China and India, in 2001 and 2005, respectively, amended their patent laws to comply with the World Trade Organization's Trade Related Intellectual Property Rights (TRIPS) agreement, which bans making generic copies of drugs still under patent protection. The move sparked concerns about the affordability of medicines in poor countries. But Bangladesh, categorized among the world's least developed countries (LDCs) according to the UN, hopes to fill the void—at least for the next five years.

Under the TRIPS agreement, LDCs can make generic versions of patented drugs until 2016. Bangladesh already has an estimated 350 drug companies, from small domestics to large multinationals, which produce 97% of its domestic demand for medicines. However, to make these medicines for domestic use and export, Bangladesh imports 80% of the active pharmaceutical ingredients (APIs), the chemicals responsible for a drug's action. “That is a weakness, as the imports do not make our pharma industry a fully integrated one,” Abdul Muktadir, secretary general of the Dhaka-based Bangladesh Association of Pharmaceutical Industries, told Nature Medicine.
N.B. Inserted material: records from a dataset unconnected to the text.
(* ===== verification/Machine.v ===== *)
(** * What the machine offers to address spaces (include/sys/pmap.h, vm_physmem.h)

    The pages and page tables as sys/kern/vm_map.c and vm_object.c see them: an abstract
    state, [hview], and a class, [VmHw], of the operations they call with what these do
    to it.  The code of address spaces is verified against the class. *)

From S2P Require Import Prelude.

Definition VM_PROT_NONE : Z := 0.
Definition VM_PROT_READ : Z := 1.
Definition VM_PROT_WRITE : Z := 2.
Definition VM_PROT_EXEC : Z := 4.

(** The pages handed out with their contents as 32-bit words, the physical maps that exist,
    and the pages mapped in them with their protection. *)
Record hview := HView {
  v_data : gmap Z (list Z);
  v_pmaps : gset Z;
  v_maps : gmap (Z * Z) (Z * Z);
}.

Definition zero_page : list Z := replicate (Z.to_nat (PAGESIZE / 4)) 0.

Definition set_data (d : gmap Z (list Z)) (v : hview) : hview := HView d (v_pmaps v) (v_maps v).
Definition set_maps (t : gmap (Z * Z) (Z * Z)) (v : hview) : hview := HView (v_data v) (v_pmaps v) t.

Definition in_range (pm s e : Z) (k : Z * Z) : Prop := k.1 = pm /\ s <= k.2 < e.
#[export] Instance in_range_dec pm s e k : Decision (in_range pm s e k).
Proof. unfold in_range. apply _. Defined.

(** The mappings outside a range of a map. *)
Definition unmap (pm s e : Z) (t : gmap (Z * Z) (Z * Z)) : gmap (Z * Z) (Z * Z) :=
  filter (fun x => ~ in_range pm s e x.1) t.

Definition pmap_kernel : Z := 0.

(** A run that needed a page that was not there, or that exceeded the number of address
    space identifiers or of references.  The laws leave open when that happens: the
    implementation in Physmem.v refuses a page only if no block is free. *)
Definition exhausted {A} (r : outcome A) : Prop := r = Fault NoMemory \/ r = Fault PanicCalled.

(** [vm_page_alloc1] is [vm_page_alloc (1)]; the others have the names of the functions. *)
Class VmHw `{Arch} := {
  hw : Type;
  hw_ok : hw -> Prop;
  view : hw -> hview;
  vm_page_alloc1 : hw -> outcome (option Z * hw);
  vm_page_free : hw -> Z -> outcome hw;
  pmap_zero_page : hw -> Z -> outcome hw;
  pmap_copy_page : hw -> Z -> Z -> outcome hw;
  pmap_enter : hw -> Z -> Z -> Z -> Z -> outcome hw;
  pmap_remove : hw -> Z -> Z -> Z -> outcome hw;
  pmap_new : hw -> outcome (Z * hw);
  pmap_delete : hw -> Z -> outcome hw;
  page_alloc_law h : hw_ok h ->
    vm_page_alloc1 h = Ok (None, h) \/
    exists pg h' d, vm_page_alloc1 h = Ok (Some pg, h') /\ hw_ok h' /\ v_data (view h) !! pg = None /\
      view h' = set_data (<[pg := d]> (v_data (view h))) (view h);
  page_free_law h pg : hw_ok h -> is_Some (v_data (view h) !! pg) ->
    (forall k pr, v_maps (view h) !! k <> Some (pg, pr)) ->
    exists h', vm_page_free h pg = Ok h' /\ hw_ok h' /\ view h' = set_data (delete pg (v_data (view h))) (view h);
  zero_page_law h pg : hw_ok h -> is_Some (v_data (view h) !! pg) ->
    exists h', pmap_zero_page h pg = Ok h' /\ hw_ok h' /\
      view h' = set_data (<[pg := zero_page]> (v_data (view h))) (view h);
  copy_page_law h src dst d : hw_ok h -> v_data (view h) !! src = Some d -> is_Some (v_data (view h) !! dst) ->
    exists h', pmap_copy_page h src dst = Ok h' /\ hw_ok h' /\
      view h' = set_data (<[dst := d]> (v_data (view h))) (view h);
  enter_law h pm va pg pr : hw_ok h -> pm ∈ v_pmaps (view h) -> pm <> pmap_kernel -> page_aligned_p va = true ->
    USER_SPACE_BEGIN <= va < USER_SPACE_END -> is_Some (v_data (view h) !! pg) -> 0 <= pr <= 7 ->
    (forall x, v_maps (view h) !! (pm, va) = Some x -> x.1 = pg) ->
    exhausted (pmap_enter h pm va pg pr) \/
    exists h', pmap_enter h pm va pg pr = Ok h' /\ hw_ok h' /\
      view h' = set_maps (<[(pm, va) := (pg, pr)]> (v_maps (view h))) (view h);
  remove_law h pm s e : hw_ok h -> pm ∈ v_pmaps (view h) -> pm <> pmap_kernel -> page_aligned_p s = true -> page_aligned_p e = true ->
    s < e -> USER_SPACE_BEGIN <= s -> e <= USER_SPACE_END ->
    exists h', pmap_remove h pm s e = Ok h' /\ hw_ok h' /\ view h' = set_maps (unmap pm s e (v_maps (view h))) (view h);
  new_law h : hw_ok h ->
    exhausted (pmap_new h) \/
    exists pm h', pmap_new h = Ok (pm, h') /\ hw_ok h' /\ pm <> pmap_kernel /\ pm ∉ v_pmaps (view h) /\
      (forall va, v_maps (view h) !! (pm, va) = None) /\
      view h' = HView (v_data (view h)) ({[pm]} ∪ v_pmaps (view h)) (v_maps (view h));
  delete_law h pm : hw_ok h -> pm ∈ v_pmaps (view h) -> pm <> pmap_kernel ->
    exists h', pmap_delete h pm = Ok h' /\ hw_ok h' /\
      view h' = HView (v_data (view h)) (v_pmaps (view h) ∖ {[pm]}) (filter (fun x => x.1.1 <> pm) (v_maps (view h)));
}.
That could change. In April, Muktadir told an international conference on globalization of pharmaceutical industry in Dhaka that Bangladesh's $31 million API Park in Munshiganj is scheduled to be completed by July 2012. It's a welcome announcement: government red tape and delays in land acquisition have impeded work on the API Park by almost a decade.

The API Park is designed to be a hub for the raw materials needed to make drugs and is planned to house 40 firms that would make 800 to 1,000 types of generic drugs.
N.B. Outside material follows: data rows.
(** The pages of an object that goes are freed. *)
Lemma frame_del v h i o pg :
  objs v !! i = Some o -> (forall pg, (forall off, (off, pg) ∉ vo_pages o) -> v_data (view h) !! pg = v_data (view (mach v)) !! pg) ->
  (forall off pg, (off, pg) ∈ vo_pages o -> v_data (view h) !! pg = None) ->
  stray (Vm h (delete i (objs v)) (maps v) (fresh v)) pg -> stray v pg.
Proof.
  intros Hi Hd Hn [[d H1] H2]. cbn [mach objs] in *. assert (forall off, (off, pg) ∉ vo_pages o) as Hno.
  { intros off Hin. apply Hn in Hin. congruence. }
  split; [rewrite <- Hd by done; by eexists|]. intros j oj off Hj. destruct (decide (j = i)) as [->|Hne].
  - assert (oj = o) as -> by congruence. apply Hno.
  - apply (H2 j oj off). by rewrite lookup_delete_ne.
Qed.

Lemma wrap_page : wrap (0 + wrap (- PAGESIZE)) = 0 + wrap (- PAGESIZE) /\ 0 + wrap (- PAGESIZE) = 2 ^ word_bits - PAGESIZE /\
  page_aligned_p (wrap (- PAGESIZE)) = true.
Proof.
  pose proof word_size_u32. assert (wrap (- PAGESIZE) = 2 ^ word_bits - PAGESIZE) as E.
  { unfold wrap, uwrap. rewrite <- (Z.mod_add (- PAGESIZE) 1) by lia. rewrite Z.mod_small; unfold PAGESIZE in *; lia. }
  split_and!; rewrite E.
  - apply wrap_small. unfold in_word, PAGESIZE. lia.
  - lia.
  - apply aligned_mod. unfold PAGESIZE. destruct arch_word as [-> | ->]; done.
Qed.

Lemma object_drop_spec ext dead v i o :
  vinv ext dead v -> objs v !! i = Some o -> 0 < ext i ->
  exists v', vm_object_drop v i = Ok v' /\ vinv (bump ext i (-1)) dead v' /\ maps v' = maps v /\ fresh v' = fresh v /\
    v_maps (view (mach v')) = v_maps (view (mach v)) /\ v_pmaps (view (mach v')) = v_pmaps (view (mach v)) /\ frame v v'.
Proof.
  intros I Hi Hext. destruct (vi_obj _ _ _ I i o Hi) as (_ & [O1 O2 O3] & Hr & Hr'). pose proof (refs_nonneg (maps v) i).
  unfold vm_object_drop, get_obj, refcnt_release. rewrite Hi. cbn [mbind outcome_bind].
  destruct (Z.eqb_spec (vo_refs o) 0); [lia|]. cbn [mbind outcome_bind]. rewrite uwrap_small by lia.
  destruct (Z.eqb_spec (vo_refs o) 1) as [H1|H1]; cbn [negb].
  - unfold vm_object_remove_pages, get_obj. cbn [objs set_obj]. rewrite lookup_insert_eq. cbn [mbind outcome_bind].
    destruct wrap_page as (W1 & W2 & W3). rewrite W3. change (page_aligned_p 0) with true. cbn [andb assert mbind outcome_bind].
    destruct (remove_pages_spec 0 (wrap (- PAGESIZE)) (vo_pages o) (mach v) (vo_npages o) 0 (vi_hw _ _ _ I) O1 W1 O3)
      as (h & E & Hh & E1 & E2 & E3 & E4).
    + intros a a' pg Ha Ha'. by apply (vi_page _ _ _ I i i o o a a' pg).
    + intros a pg k pr Ha _. apply (unref_unmapped ext dead v i o a); try done. lia.
    + cbn [vo_pages vo_npages set_refs mach set_obj]. rewrite E. cbn [mbind outcome_bind]. eexists. split; [done|].
      cbn [mach objs maps fresh set_obj set_mach]. rewrite delete_insert_eq, delete_insert_eq.
      assert (forall pg, (forall off, (off, pg) ∉ vo_pages o) -> v_data (view h) !! pg = v_data (view (mach v)) !! pg) as Hd.
      { intros pg Hno. apply E3. intros a Ha. by apply Hno in Ha. }
      split_and!; try done; [apply (vinv_del_obj ext dead v h i o); try done; lia|]. rewrite W2 in E4. split.
      * intros j o'. cbn [objs mach]. rewrite lookup_delete_Some. intros [Hne Hj]. exists o'. split_and!; try done. intros off pg Hin. apply Hd.
        intros off' Hin'. apply Hne. by apply (vi_page _ _ _ I i j o o' off' off pg).
      * intros q. apply (frame_del v h i o); try done. intros off pg Hin. apply (E4 off); [done|]. by destruct (pages_lt _ _ _ _ O1 Hin).
  - eexists. split; [done|]. split_and!; try done; [apply vinv_refs; try done; lia|by apply frame_refs].
Qed.
(** ** Changes of an address space *)

Lemma vinv_ext ext ext' dead v : (forall i, ext' i = ext i) -> vinv ext dead v -> vinv ext' dead v.
Proof.
  intros E [I1 I2 I3 I4 I5 I6 I7 I8]. split; try done.
  - intros i o H. rewrite E. by apply I5.
  - intros i. rewrite E. apply I6.
Qed.

Lemma vinv_ents ext dead v mi m : vinv ext dead v -> maps v !! mi = Some m ->
  map_ok m /\ forall e, e ∈ entries m -> eid e < fresh v /\ is_Some (objs v !! object e).
Proof. intros I H. destruct (vi_map _ _ _ I mi m H) as (? & ? & ?). done. Qed.

Definition lower e (splitat : Z) : vm_map_entry := set_end splitat e.
Definition upper e (splitat i : Z) : vm_map_entry :=
  Entry i (object e) (offset e + (splitat - start e)) (prot e) (flags e) splitat (end_ e).

Lemma map_ok_split m pre e post splitat i :
  map_ok m -> entries m = pre ++ e :: post -> page_aligned_p splitat = true -> start e < splitat < end_ e ->
  (forall x, x ∈ entries m -> eid x < i) ->
  map_ok (set_entries (pre ++ lower e splitat :: upper e splitat i :: post) (nentries m + 1) m).
Proof.
  intros [M1 M2 M3 M4 M5] El Ha Hs Hid. rewrite El in *. split; cbn [entries nentries set_entries].
  - change (vm_map_start (set_entries _ _ m)) with (vm_map_start m). change (vm_map_end (set_entries _ _ m)) with (vm_map_end m).
    apply ents_app in M1 as (mid & J1 & J2 & J3 & J4). apply ents_app. exists mid. split; [done|]. cbn. split_and!; try done; lia.
  - intros x Hx. destruct (M2 e) as [E1 E2 E3 E4 E5]; [set_solver|].
    apply elem_of_app in Hx as [Hx|[-> |[-> |Hx]%elem_of_cons]%elem_of_cons].
    + apply M2. set_solver.
    + by split.
    + split; cbn; try done; [|lia]. apply aligned_mod in E1, E3, Ha. apply aligned_mod.
      replace (offset e + (splitat - start e)) with (offset e + splitat - start e) by lia.
      rewrite Zminus_mod, Z.add_mod, E3, Ha, E1 by lia. done.
    + apply M2. set_solver.
  - assert (i ∉ eid <$> pre ++ e :: post) as Hn.
    { intros (x & E & Hx)%list_elem_of_fmap. apply Hid in Hx. lia. }
    rewrite fmap_app, !fmap_cons in *. cbn [lower upper set_end eid]. apply NoDup_app in M3 as (N1 & N2 & N3).
    apply NoDup_cons in N3 as [N3 N4]. apply NoDup_app. split_and!; try done.
    + intros x Hx. specialize (N2 x Hx). set_solver.
    + apply NoDup_cons. split; [set_solver|]. apply NoDup_cons. split; [set_solver|done].
  - rewrite M4, !length_app. cbn [length]. lia.
  - intros _ _. apply (M5 e). set_solver.
Qed.

Lemma split_insert m pre e post splitat (i : Z) :
  NoDup (eid <$> pre ++ e :: post) ->
  vm_map_insert_after (set_entries (pre ++ set_end splitat e :: post) (nentries m) m) (Some (eid e)) (upper e splitat i) =
  set_entries (pre ++ lower e splitat :: upper e splitat i :: post) (nentries m + 1) m.
Proof.
  intros Hn. unfold vm_map_insert_after. cbn [entries nentries set_entries].
  pose proof (insert_after_mid pre post (lower e splitat)) as EI. cbn [lower set_end eid] in EI. rewrite EI; [done|].
  by rewrite fmap_app, fmap_cons in *.
Qed.

Lemma entry_split_spec ext dead v mi m pre e post splitat :
  vinv ext dead v -> maps v !! mi = Some m -> entries m = pre ++ e :: post -> page_aligned_p splitat = true ->
  start e < splitat < end_ e ->
  runs (vm_map_entry_split v mi (eid e) splitat) (fun r => r.1 = fresh v /\ vinv ext dead r.2 /\ mach r.2 = mach v /\ fresh r.2 = fresh v + 1 /\
    maps r.2 = <[mi := set_entries (pre ++ lower e splitat :: upper e splitat (fresh v) :: post) (nentries m + 1) m]> (maps v) /\
    frame v r.2).
Proof.
  intros I Hm El Ha Hs. destruct (vinv_ents _ _ _ _ _ I Hm) as [Hok Hids]. pose proof Hok as [M1 M2 M3 M4].
  rewrite El in M1, M2, M3. destruct (map_bounds m) as (B1 & B2 & _).
  destruct (ents_in _ e _ _ M1 ltac:(set_solver)) as (L1 & L2 & L3). destruct (M2 e ltac:(set_solver)) as [E1 E2 E3 E4 E5].
  unfold vm_map_entry_split, get_map, get_ent. rewrite Hm. cbn [mbind outcome_bind]. rewrite El, (find_ent_mid pre post e M3).
  cbn [mbind outcome_bind]. rewrite Ha. cbn [assert mbind outcome_bind].
  destruct (Z.ltb_spec (start e) splitat); [|lia]. destruct (Z.ltb_spec splitat (end_ e)); [|lia]. cbn [andb assert mbind outcome_bind].
  unfold vm_map_entry_copy, vm_map_entry_alloc. destruct (Hids e ltac:(rewrite El; set_solver)) as [He [o Ho]].
  destruct (object_hold_spec ext dead v (object e) o I Ho) as [[E|E]|(v1 & E & -> & I1)].
  { left. left. by rewrite E. } { left. right. by rewrite E. }
  right. rewrite E. cbn [mbind outcome_bind]. rewrite E1, E2. cbn [andb assert mbind outcome_bind].
  rewrite (wrap_small (splitat - start e)) by (unfold in_word; lia). rewrite (wrap_small (offset e + _)) by (unfold in_word; lia).
  rewrite (update_ent_mid pre post e M3). set (v1 := set_obj _ _ v) in *. set (m' := set_entries (_ ++ lower e splitat :: _) _ m).
  pose proof (split_insert m pre e post splitat (fresh v) M3 : _ = m') as EL.
  exists (fresh v, set_map mi m' (Vm (mach v1) (objs v1) (maps v1) (fresh v1 + 1))). cbn [fst snd]. split; [by rewrite <- EL|].
  split_and!; try done; [|apply (frame_trans v v1); [by apply frame_refs|by apply frame_same]].
  apply (vinv_fresh _ _ _ (fresh v + 1)) in I1; [|cbn; lia].
  refine (vinv_entries (bump ext (object e) 1) ext dead _ mi m m' I1 Hm _ _ _ _ (vi_ext _ _ _ I) _); try done.
  + apply map_ok_split; try done. intros x Hx. by apply Hids.
  + intros x Hx. cbn [m' entries set_entries] in Hx. cbn [fresh objs].
    assert (forall j, is_Some (objs v !! j) -> is_Some (objs v1 !! j)) as Hsome.
    { intros j Hj. cbn. destruct (decide (j = object e)) as [->|]; [by rewrite lookup_insert_eq|by rewrite lookup_insert_ne]. }
    assert (forall x, x ∈ pre ++ e :: post -> eid x < fresh v + 1 /\ is_Some (objs v1 !! object x)) as Hold.
    { intros y Hy. rewrite <- El in Hy. destruct (Hids y Hy). split; [lia|by apply Hsome]. }
    apply elem_of_app in Hx as [Hx|[-> |[-> |Hx]%elem_of_cons]%elem_of_cons];
      [apply Hold; set_solver|apply (Hold e); set_solver|split; [cbn; lia|apply (Hold e); set_solver]|apply Hold; set_solver].
  + intros i. cbn [m' entries set_entries]. rewrite El, !cnt_app, !cnt_cons. cbn [lower upper set_end object]. unfold bump. repeat case_decide; try lia; congruence.
  + intros va x Hx Hc _. cbn [m' entries set_entries]. rewrite El in Hx.
    apply elem_of_app in Hx as [Hx|[-> |Hx]%elem_of_cons]; [exists x; split_and!; try done; set_solver| |exists x; split_and!; try done; set_solver].
    destruct (Z.lt_ge_cases va splitat).
    * exists (lower e splitat). unfold covers in *. cbn. split_and!; try done; [set_solver|lia..].
    * exists (upper e splitat (fresh v)). unfold covers in *. cbn. split_and!; try done; [set_solver|lia..].
Qed.
Lemma map_ok_remove m pre e post :
  map_ok m -> entries m = pre ++ e :: post -> map_ok (set_entries (pre ++ post) (nentries m - 1) m).
Proof.
  intros [M1 M2 M3 M4 M5] El. rewrite El in *. split; cbn [entries nentries set_entries].
  - change (vm_map_start (set_entries _ _ m)) with (vm_map_start m). change (vm_map_end (set_entries _ _ m)) with (vm_map_end m).
    apply ents_app in M1 as (mid & J1 & J2 & J3 & J4). apply ents_app. exists mid. split; [done|].
    destruct post as [|x post]; cbn in *; [lia|]. destruct J4 as (? & ? & ?). split_and!; try done. lia.
  - intros x Hx. apply M2. set_solver.
  - rewrite fmap_app, fmap_cons in *. apply NoDup_app in M3 as (N1 & N2 & N3). apply NoDup_cons in N3 as [N3 N4].
    apply NoDup_app. split_and!; try done. intros x Hx. specialize (N2 x Hx). set_solver.
  - rewrite M4, !length_app. cbn [length]. lia.
  - intros _ _. apply (M5 e). set_solver.
Qed.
Muktadir said five firms have already been cleared by drug regulatory authorities of some developed countries, paving the way for forays into those markets, and are geared to open up in API Park.

The opening of the site could help improve Bangladesh's position in the pharmaceutical market, according to experts. The country is currently hampered by a lagging focus on drug research and production quality, which could improve through technology transfer after the Park comes up, says Mohammad Sayedur Rahman, a pharmacology expert at Bangabandhu Sheikh Mujib Medical University in Dhaka.